### Task directions
Determine which lines of the records include the word "right", and copy them.

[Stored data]
━━━

(* ===== verification/EndToEnd.v ===== *)
(** * From a client's secret to the workload

    The path the two services exist for: the workload service makes a binding
    key, the key protection service makes a KEM key bound to it, a client
    encapsulates to the KEM key, the key protection service reseals what it
    decapsulates, and the workload service opens it. *)

From S2P Require Import Prelude Effects RustStd Proto Platform RefPlatform SecretBox ProtectedMem X25519.
From S2P Require Import Crypto Telemetry KeyTypes Process Registry Reaper Boundary Service KpsCore.
From S2P Require Import KpsSpec WsCore WsSpec.
Import RefInstances.

Section lemmas.
Context `{PlatformLaws}.

Lemma generate_kem_keypair_internal_ok algo bpk expiry_secs p i kpk p' :
  p_poisoned p = false →
  generate_kem_keypair_internal algo (PublicKey_X25519 bpk) expiry_secs p = (Ok (i, kpk), p') →
  ∃ r, p_keys p' !! i = Some r ∧ spec (meta r) = KemWithBindingPub x25519_suite kpk (PublicKey_X25519 bpk) ∧
    is_key_pair kpk (mmap (private_key r)) ∧
    delete_after (meta r) = (proc_now p + Duration_from_secs expiry_secs)%Z.
Proof.
  intros Hp Hrun. apply bind_ok_inv in Hrun as (r&p1&Hr&Hrun).
  unfold in_sys, zoom in Hr.
  pose proof (create_bound_kem_key_cases algo bpk (Duration_from_secs expiry_secs) (p_sys p)) as Hc.
  unfold wp in Hc. destruct (create_bound_kem_key _ _ _ (p_sys p)) as [o s']. injection Hr as -> <-.
  cbn [fst] in Hc. case_decide; [|done]. destruct Hc as (pk&Hs&Hkp&_&Hcr&Hd&_).
  rewrite Hs, bind_ret in Hrun.
  rewrite (bind_ok _ _ _ _ _ (add_key_run _ r (set_sys s' p) Hp)) in Hrun. injection Hrun as <- <- <-.
  exists r. rewrite (proj1 (drop_records_fields _ _)). cbn [p_keys set_keys].
  rewrite lookup_insert_eq, Hd, Hcr. done.
Qed.

Lemma generate_binding_keypair_internal_ok algo expiry_secs p i pk p' :
  p_poisoned p = false →
  generate_binding_keypair_internal algo expiry_secs p = (Ok (i, pk), p') →
  ∃ r, p_keys p' !! i = Some r ∧ spec (meta r) = Binding x25519_suite pk ∧
    is_key_pair pk (mmap (private_key r)) ∧
    delete_after (meta r) = (proc_now p + Duration_from_secs expiry_secs)%Z.
Proof.
  intros Hp Hrun. apply bind_ok_inv in Hrun as (r&p1&Hr&Hrun).
  unfold in_sys, zoom in Hr.
  pose proof (create_binding_key_cases algo (Duration_from_secs expiry_secs) (p_sys p)) as Hc.
  unfold wp in Hc. destruct (create_binding_key _ _ (p_sys p)) as [o s']. injection Hr as -> <-.
  cbn [fst] in Hc. case_decide; [|done]. destruct Hc as (pk'&Hs&Hkp&_&Hcr&Hd&_).
  rewrite Hs, bind_ret in Hrun.
  rewrite (bind_ok _ _ _ _ _ (add_key_run _ r (set_sys s' p) Hp)) in Hrun. injection Hrun as <- <- <-.
  exists r. rewrite (proj1 (drop_records_fields _ _)). cbn [p_keys set_keys].
  rewrite lookup_insert_eq, Hd, Hcr. done.
Qed.

(** A registry of one key holds that key. *)
Lemma singleton_keys (keys : gmap Uuid KeyRecord) i j r r' :
  size keys = 1 → keys !! i = Some r → keys !! j = Some r' → r' = r.
Proof.
  intros Hs Hi%elem_of_map_to_list Hj%elem_of_map_to_list. rewrite <- length_map_to_list in Hs.
  destruct (map_to_list keys) as [|x [|]]; simplify_eq/=.
  apply list_elem_of_singleton in Hi, Hj. congruence.
Qed.

Lemma points_to_read m a b n :
  points_to m a b → lenN b = N.of_nat n → b = default [] (read_bytes m a n).
Proof. intros (_&_&Hr) Hl. apply lenN_length in Hl. rewrite Hl in Hr. by rewrite Hr. Qed.

(** The half of the path in the key protection service: decap-and-seal under a
    live KEM key, on a secret encapsulated to it. *)
Lemma resealed kps r kid kpk bpk client secret enc aad k_uuid k_enc k_aad k_aad_len out_enc out_ct :
  spec (meta r) = KemWithBindingPub x25519_suite kpk bpk → is_key_pair kpk (mmap (private_key r)) →
  fst (encap kpk client) = Ok (secret, enc) →
  p_poisoned kps = false → map_Forall (λ _, record_wf) (p_keys kps) → live_key kps kid = Some r →
  points_to (p_mem kps) k_uuid (Uuid_as_bytes kid) → points_to (p_mem kps) k_enc enc →
  opt_points_to (p_mem kps) k_aad k_aad_len aad →
  valid_buffer (p_mem kps) out_enc 32 → valid_buffer (p_mem kps) out_ct 48 → disjoint out_enc 32 out_ct 48 →
  ∃ st kps',
    key_manager_decap_and_seal k_uuid k_enc 32 k_aad k_aad_len out_enc 32 out_ct 48 kps = (Ok st, kps') ∧
    (st = EncryptionFailure ∨
     st = Success ∧
     ∃ enc2 ct2, points_to (p_mem kps') out_enc enc2 ∧ points_to (p_mem kps') out_ct ct2 ∧
       lenN enc2 = 32%N ∧ lenN ct2 = 48%N ∧ lenN (SecretBox_as_slice secret) = 32%N ∧
       Sealed (PublicKey_as_bytes bpk) (SecretBox_as_slice secret) aad enc2 ct2).
Proof.
  intros Hks Hkk Henc Hp Hwf Hlk Hu He Ha Hoe Hoc Hdis.
  destruct (encap_decaps _ _ _ _ _ Hkk Henc) as (Hle&Hlss&Hdec).
  pose proof (Hdec client) as Hd. rewrite decaps_outcome in Hd by apply Hkk. rewrite decide_True in Hd by done.
  destruct (Decap enc (mmap (private_key r))) as [ss|] eqn:HD; [|done]. injection Hd as <-. cbn [SecretBox_as_slice] in *.
  assert (lenN enc = 32%N) as Hlen by (unfold lenN; by rewrite Hle).
  pose proof (decap_and_seal_refines k_uuid k_enc 32 k_aad k_aad_len out_enc 32 out_ct 48 kps kid enc aad
    Hp Hwf Hu He (eq_sym Hlen) ltac:(done) Ha Hoe ltac:(done) Hoc ltac:(done)) as Hw.
  unfold wp in Hw. destruct (key_manager_decap_and_seal _ _ _ _ _ _ _ _ _ kps) as [o kps'].
  destruct Hw as (st&Ho&[_ HR]&_). cbn [fst snd] in *. subst o. exists st, kps'. split; [done|].
  rewrite Hlk, Hks, decide_True, HD in HR by done.
  destruct HR as [[-> _]|(enc2&ct2&Hsealed&Hl1&Hl2&HR)]; [by left|right].
  assert (lenN enc2 = 32%N ∧ lenN ct2 = 48%N) as [He2 Hc2] by (unfold lenN; rewrite Hl1, Hl2, Hlss; done).
  rewrite He2, Hc2, decide_True in HR by done. destruct HR as [-> Hm]. split; [done|].
  exists enc2, ct2. rewrite Hm. split_and!; [|apply points_to_write; rewrite Hc2; apply valid_buffer_write; exact Hoc|exact He2|exact Hc2|unfold lenN; by rewrite Hlss|exact Hsealed].
  apply points_to_write_disjoint; [rewrite He2, Hc2; exact Hdis|]. apply points_to_write. rewrite He2. exact Hoe.
Qed.

(** The half in the workload service: opening, under the live binding key, what was
    sealed to it. *)
Lemma opened ws r bid bpk secret enc ct aad w_uuid w_enc w_ct w_aad w_aad_len out_pt :
  spec (meta r) = Binding x25519_suite bpk → is_key_pair bpk (mmap (private_key r)) →
  Sealed (PublicKey_as_bytes bpk) secret aad enc ct → lenN enc = 32%N → lenN ct = 48%N → lenN secret = 32%N →
  p_poisoned ws = false → map_Forall (λ _, record_wf) (p_keys ws) → live_key ws bid = Some r →
  points_to (p_mem ws) w_uuid (Uuid_as_bytes bid) → points_to (p_mem ws) w_enc enc → points_to (p_mem ws) w_ct ct →
  opt_points_to (p_mem ws) w_aad w_aad_len aad → valid_buffer (p_mem ws) out_pt 32 →
  ∃ ws', key_manager_open w_uuid w_enc 32 w_ct 48 w_aad w_aad_len out_pt 32 ws = (Ok Success, ws') ∧
    points_to (p_mem ws') out_pt secret.
Proof.
  intros Hbs [Hbl Hbp] Hsealed Hle Hlc Hls Hp Hwf Hlb Hwu Hwe Hwc Hwa Hwo.
  pose proof (open_refines w_uuid w_enc 32 w_ct 48 w_aad w_aad_len out_pt 32 ws bid enc ct aad
    Hp Hwf Hwu Hwe (eq_sym Hle) Hwc (eq_sym Hlc) Hwa Hwo ltac:(done)) as Hw.
  unfold wp in Hw. destruct (key_manager_open _ _ _ _ _ _ _ _ _ ws) as [o ws'].
  destruct Hw as (st&Ho&[_ HR]&_). cbn [fst snd] in *. subst o. rewrite Hlb, Hbs in HR.
  rewrite Hbp in Hsealed. rewrite (Sealed_Opened _ _ _ _ _ Hbl Hsealed), Hls, decide_True in HR by done.
  destruct HR as [-> Hmw]. exists ws'. split; [done|]. rewrite Hmw. apply points_to_write. rewrite Hls. exact Hwo.
Qed.
End lemmas.

(** End to end. Suppose the workload service generated a binding key in state
    [ws], the key protection service a KEM key bound to its public key in state
    [kps], and a client encapsulated to the KEM public key. Then in any later
    state of the key protection service in which that KEM key is stored and not
    expired, decap-and-seal returns [Success] (or [EncryptionFailure], if
    BoringSSL refuses to seal), and in any later state of the workload service in
    which the binding key is stored and not expired, opening the two buffers it
    wrote, under the same additional data, returns [Success] and writes exactly
    the client's shared secret. *)
Theorem end_to_end_delivery `{PlatformLaws} (ws ws1 kps kps1 kps2 : Proc) (bid kid : Uuid)
    (bpk : X25519PublicKey) (kpk : PublicKey) (bexp kexp : N)
    (client : Sys) (secret : SecretBox) (enc aad : bytes)
    (k_uuid k_enc k_aad k_aad_len out_enc out_ct : N) :
  p_poisoned ws = false → p_poisoned kps = false →
  generate_binding_keypair_internal x25519_suite bexp ws = (Ok (bid, PublicKey_X25519 bpk), ws1) →
  generate_kem_keypair_internal x25519_suite (PublicKey_X25519 bpk) kexp kps = (Ok (kid, kpk), kps1) →
  fst (encap kpk client) = Ok (secret, enc) →
  (* the key protection service, later *)
  p_poisoned kps2 = false → map_Forall (λ _, record_wf) (p_keys kps2) →
  p_keys kps2 !! kid = p_keys kps1 !! kid → (proc_now kps2 < proc_now kps + Duration_from_secs kexp)%Z →
  points_to (p_mem kps2) k_uuid (Uuid_as_bytes kid) → points_to (p_mem kps2) k_enc enc →
  opt_points_to (p_mem kps2) k_aad k_aad_len aad →
  valid_buffer (p_mem kps2) out_enc 32 → valid_buffer (p_mem kps2) out_ct 48 → disjoint out_enc 32 out_ct 48 →
  ∃ st kps3,
    key_manager_decap_and_seal k_uuid k_enc 32 k_aad k_aad_len out_enc 32 out_ct 48 kps2 = (Ok st, kps3) ∧
    (st = EncryptionFailure ∨
     st = Success ∧
     ∃ enc2 ct2, points_to (p_mem kps3) out_enc enc2 ∧ points_to (p_mem kps3) out_ct ct2 ∧
       lenN enc2 = 32%N ∧ lenN ct2 = 48%N ∧
       (* the workload service, later, on those bytes *)
       ∀ ws2 w_uuid w_enc w_ct w_aad w_aad_len out_pt,
         p_poisoned ws2 = false → map_Forall (λ _, record_wf) (p_keys ws2) →
         p_keys ws2 !! bid = p_keys ws1 !! bid → (proc_now ws2 < proc_now ws + Duration_from_secs bexp)%Z →
         points_to (p_mem ws2) w_uuid (Uuid_as_bytes bid) →
         points_to (p_mem ws2) w_enc enc2 → points_to (p_mem ws2) w_ct ct2 →
         opt_points_to (p_mem ws2) w_aad w_aad_len aad → valid_buffer (p_mem ws2) out_pt 32 →
         ∃ ws3, key_manager_open w_uuid w_enc 32 w_ct 48 w_aad w_aad_len out_pt 32 ws2 = (Ok Success, ws3) ∧
           points_to (p_mem ws3) out_pt (SecretBox_as_slice secret)).
Proof.
  intros Hws Hkps Hgb Hgk Henc Hq2 Hwf2 Hk2 Hlive2 Hu He Ha Hoe Hoc Hdis.
  destruct (generate_binding_keypair_internal_ok _ _ _ _ _ _ Hws Hgb) as (br&Hbr&Hbs&Hbk&Hbd).
  destruct (generate_kem_keypair_internal_ok _ _ _ _ _ _ _ Hkps Hgk) as (kr&Hkr&Hks&Hkk&Hkd).
  assert (live_key kps2 kid = Some kr) as Hlk by (apply live_key_Some; rewrite Hk2, Hkr, Hkd; auto).
  destruct (resealed kps2 kr kid kpk _ client secret enc aad k_uuid k_enc k_aad k_aad_len out_enc out_ct
    Hks Hkk Henc Hq2 Hwf2 Hlk Hu He Ha Hoe Hoc Hdis) as (st&kps3&Hrun&Hst).
  exists st, kps3. split; [exact Hrun|]. destruct Hst as [->|(->&enc2&ct2&Hpe&Hpc&Hl1&Hl2&Hls&Hsealed)]; [by left|right].
  split; [done|]. exists enc2, ct2. split_and!; [done..|].
  intros ws2 w_uuid w_enc w_ct w_aad w_aad_len out_pt Hp Hwf Hb2 Hlive Hwu Hwe Hwc Hwa Hwo.
  assert (live_key ws2 bid = Some br) as Hlb by (apply live_key_Some; rewrite Hb2, Hbr, Hbd; auto).
  by eapply opened.
Qed.

(** ** The path on the reference platform *)

Definition e2e_memory : Memory := write_bytes ∅ 8 (zeros 800).
Definition e2e_ws : Proc := init_proc e2e_memory.
Definition e2e_ws_made : Outcome Status (Uuid * PublicKey) * Proc :=
  generate_binding_keypair_internal x25519_suite 3600 e2e_ws.
Definition e2e_bid : Uuid := match fst e2e_ws_made with Ok (i, _) => i | _ => u128_of 0 end.
Definition e2e_bpk : X25519PublicKey :=
  match fst e2e_ws_made with Ok (_, PublicKey_X25519 pk) => pk | _ => mkX25519PublicKey [] end.

Definition e2e_kps : Proc := set_sys (mkSys 0 10 0 ∅ []) (init_proc e2e_memory).
Definition e2e_kps_made : Outcome Status (Uuid * PublicKey) * Proc :=
  generate_kem_keypair_internal x25519_suite (PublicKey_X25519 e2e_bpk) 60 e2e_kps.
Definition e2e_kid : Uuid := match fst e2e_kps_made with Ok (i, _) => i | _ => u128_of 0 end.
Definition e2e_kpk : PublicKey :=
  match fst e2e_kps_made with Ok (_, pk) => pk | _ => PublicKey_X25519 (mkX25519PublicKey []) end.

Definition e2e_client : Sys := mkSys 0 20 0 ∅ [].
Definition e2e_encap : Outcome Status (SecretBox * bytes) := fst (encap e2e_kpk e2e_client).
Definition e2e_secret : SecretBox := match e2e_encap with Ok (ss, _) => ss | _ => mkSecretBox [] end.
Definition e2e_enc : bytes := match e2e_encap with Ok (_, enc) => enc | _ => [] end.

(** The handle, the encapsulated key and the additional data reach the service. *)
Definition e2e_kps2 : Proc :=
  set_mem (write_bytes (write_bytes (write_bytes e2e_memory 16 (Uuid_as_bytes e2e_kid)) 64 e2e_enc) 128 (lit "aad"))
    (snd e2e_kps_made).

Lemma e2e_ws_run : e2e_ws_made = (Ok (e2e_bid, PublicKey_X25519 e2e_bpk), snd e2e_ws_made).
Proof. apply run_fst. by_compute. Qed.
Lemma e2e_kps_run : e2e_kps_made = (Ok (e2e_kid, e2e_kpk), snd e2e_kps_made).
Proof. apply run_fst. by_compute. Qed.
Lemma e2e_encap_run : fst (encap e2e_kpk e2e_client) = Ok (e2e_secret, e2e_enc).
Proof. by_compute. Qed.

Definition e2e_kps3 : Proc := snd (key_manager_decap_and_seal 16 64 32 128 3 256 32 320 48 e2e_kps2).
Definition e2e_enc2 : bytes := default [] (read_bytes (p_mem e2e_kps3) 256 32).
Definition e2e_ct2 : bytes := default [] (read_bytes (p_mem e2e_kps3) 320 48).

(** The two buffers reach the workload service. *)
Definition e2e_ws2 : Proc :=
  set_mem (write_bytes (write_bytes (write_bytes (write_bytes e2e_memory 16 (Uuid_as_bytes e2e_bid)) 64 e2e_enc2)
    128 e2e_ct2) 256 (lit "aad")) (snd e2e_ws_made).

Lemma e2e_kps2_records : map_Forall (λ _, record_wf) (p_keys e2e_kps2).
Proof.
  pose proof (generate_kem_keypair_internal_ok x25519_suite e2e_bpk 60 e2e_kps _ _ _ eq_refl e2e_kps_run) as (r&Hr&Hs&Hk&Hd).
  assert (map_Forall (λ _ r, (created_at (meta r) ≤ delete_after (meta r))%Z ∧
    (delete_after (meta r) / nanos_per_sec ≤ i64_max)%Z) (p_keys e2e_kps2)) as Hc by by_compute.
  assert (size (p_keys e2e_kps2) = 1) as H1 by by_compute.
  intros i r' Hr'. assert (r' = r) as -> by exact (singleton_keys _ _ _ _ _ H1 Hr Hr').
  split; [|exact (Hc i r Hr')]. rewrite Hs. split_and!; [done|done|]. by_compute.
Qed.

Lemma e2e_ws2_records : map_Forall (λ _, record_wf) (p_keys e2e_ws2).
Proof.
  pose proof (generate_binding_keypair_internal_ok x25519_suite 3600 e2e_ws _ _ _ eq_refl e2e_ws_run) as (r&Hr&Hs&Hk&Hd).
  assert (map_Forall (λ _ r, (created_at (meta r) ≤ delete_after (meta r))%Z ∧
    (delete_after (meta r) / nanos_per_sec ≤ i64_max)%Z) (p_keys e2e_ws2)) as Hc by by_compute.
  assert (size (p_keys e2e_ws2) = 1) as H1 by by_compute.
  intros i r' Hr'. assert (r' = r) as -> by exact (singleton_keys _ _ _ _ _ H1 Hr Hr').
  split; [|exact (Hc i r Hr')]. rewrite Hs. by split.
Qed.

Lemma end_to_end_delivery_witness :
  ∃ ws3, key_manager_open 16 64 32 128 48 256 3 400 32 e2e_ws2 = (Ok Success, ws3) ∧
    points_to (p_mem ws3) 400 (SecretBox_as_slice e2e_secret).
Proof.
  destruct (end_to_end_delivery e2e_ws (snd e2e_ws_made) e2e_kps (snd e2e_kps_made) e2e_kps2 e2e_bid e2e_kid
    e2e_bpk e2e_kpk 3600 60 e2e_client e2e_secret e2e_enc (lit "aad") 16 64 128 3 256 320
    eq_refl eq_refl e2e_ws_run e2e_kps_run e2e_encap_run ltac:(by_compute) e2e_kps2_records eq_refl
    ltac:(by_compute) ltac:(by_compute) ltac:(by_compute) ltac:(by_compute) ltac:(by_compute) ltac:(by_compute)
    ltac:(left; by_compute)) as (st&kps3&Hrun&Hst).
  assert (fst (key_manager_decap_and_seal 16 64 32 128 3 256 32 320 48 e2e_kps2) = Ok Success) as Hok by by_compute.
  assert (kps3 = e2e_kps3) as -> by (unfold e2e_kps3; rewrite Hrun; reflexivity).
  rewrite Hrun in Hok. destruct Hst as [->|(_&enc2&ct2&He&Hc&Hle&Hlc&Hopen)]; [discriminate Hok|].
  assert (enc2 = e2e_enc2) as -> by (by apply (points_to_read _ _ _ 32)).
  assert (ct2 = e2e_ct2) as -> by (by apply (points_to_read _ _ _ 48)).
  apply Hopen; [by_compute|exact e2e_ws2_records|reflexivity|by_compute..].
Defined.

━━━

### Result of this exercise
  destruct HR as [[-> _]|(enc2&ct2&Hsealed&Hl1&Hl2&HR)]; [by left|right].
  exists st, kps3. split; [exact Hrun|]. destruct Hst as [->|(->&enc2&ct2&Hpe&Hpc&Hl1&Hl2&Hls&Hsealed)]; [by left|right].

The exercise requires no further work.